Posted on 05/07/08, 01:50 am
Funny thing happened for me just now..... I thought I would update my profile the "about me" section to be more personal and not related to my gambling addiction. I stared blank at the screen... I can't think of a way to describe myself anymore. This addiction has got me good.. I'm not sure who the heck I am and I can't seem to think of any true hobbies. I look forward to the day when I can answer the "about me" question with something other than "gambling addict, with no real hobbies".
Showing 4 Replies
  • Reply #1 05/07/08  2:44pm
    Hey ((( Watts )))
    Why not describe yourself as a Grateful Recovering Compulsive Gambler
    One Day At A Time. Have a great afternoon.

    God Bless
    Ken L GRCG ODAAT
  • Reply #2 05/08/08  11:15pm
    I always wondered what all those letters after your name meant Ken, You have deserved each and every one of those!!!

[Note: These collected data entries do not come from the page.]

Lemma dec_block_2_eq :
  dec_block_2 self
  = DecoderBlock.init names.1.1 DEC_CONV_BLOCK2_SIZE kernel_size df groups
      reduction kernel_regularizer kernel_initializer use_se
      (dec_block_2_params θ).
Proof. unfold self, init. by destruct names as [[??]?]. Qed.

Lemma dec_block_1_eq :
  dec_block_1 self
  = DecoderBlock.init names.1.2 DEC_CONV_BLOCK1_SIZE kernel_size df groups
      reduction kernel_regularizer kernel_initializer use_se
      (dec_block_1_params θ).
Proof. unfold self, init. by destruct names as [[??]?]. Qed.

Lemma dec_block_0_eq :
  dec_block_0 self
  = DecoderBlock.init names.2 DEC_CONV_BLOCK0_SIZE kernel_size df groups
      reduction kernel_regularizer kernel_initializer use_se
      (dec_block_0_params θ).
Proof. unfold self, init. by destruct names as [[??]?]. Qed.

Lemma conv_out_eq :
  conv_out self
  = {| Conv3D.filters := DEC_CONV_LAYER_SIZE;
       Conv3D.kernel_size := kernel_size;
       Conv3D.strides := 1;
       Conv3D.data_format := df;
       Conv3D.kernel_initializer := kernel_initializer;
       Conv3D.kernel_regularizer := kernel_regularizer;
       Conv3D.activation := None;
       Conv3D.kernel := conv_out_kernel θ |}.
Proof. unfold self, init. by destruct names as [[??]?]. Qed.

Lemma ptwise_logits_eq :
  ptwise_logits self
  = {| Conv3D.filters := OUT_CH - 1;
       Conv3D.kernel_size := 1;
       Conv3D.strides := 1;
       Conv3D.data_format := df;
       Conv3D.kernel_initializer := kernel_initializer;
       Conv3D.kernel_regularizer := kernel_regularizer;
       Conv3D.activation := Some act_sigmoid;
       Conv3D.kernel := ptwise_logits_kernel θ |}.
Proof. unfold self, init. by destruct names as [[??]?]. Qed.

    I understand how you feel Sophie but it will come back to you. Your passions, your joy. I am the same a littl clouded at the moment and just writing my thoughts down is a huge effort. Tomorrow will be different if I make it different.
    Hugs Suzi
  • Reply #3 05/10/08  12:35pm
    Hi Sophie--I think what you are describing ends up being almost universal in most of us cgs....any interest we ever had pales as we fall under under the spell of gambling. I have recently rediscovered the pleasure I used to have in reading and singing....it helped me to just think back about what I "used" to enjoy....and just try it out again...we are in the process of rebuilding and transforming ourselves....and this is going to take time! As we get more and more time GF, I think we will rediscover life...the life we really want to live....Wishing you hope and strength in your recovery...Dianne
  • Reply #4 05/23/08  5:51pm
    RECOVERING Gambling addict :) Eager to become a better person. Full of experiences on how NOT to gamble. But, seriously, I understand how you feel. I know I have to start filling my time with good things in my life. Fun things. Family things. Loving things. Real things. Good things. Sounds easy, I know... I also know, it's not. Little by little I'm learning to be my own best friend. I'm making sure that doesn't include becoming selfish. Recovery isn't always easy..ups and downs. Recovery is better than dying out there, gambling our brains out.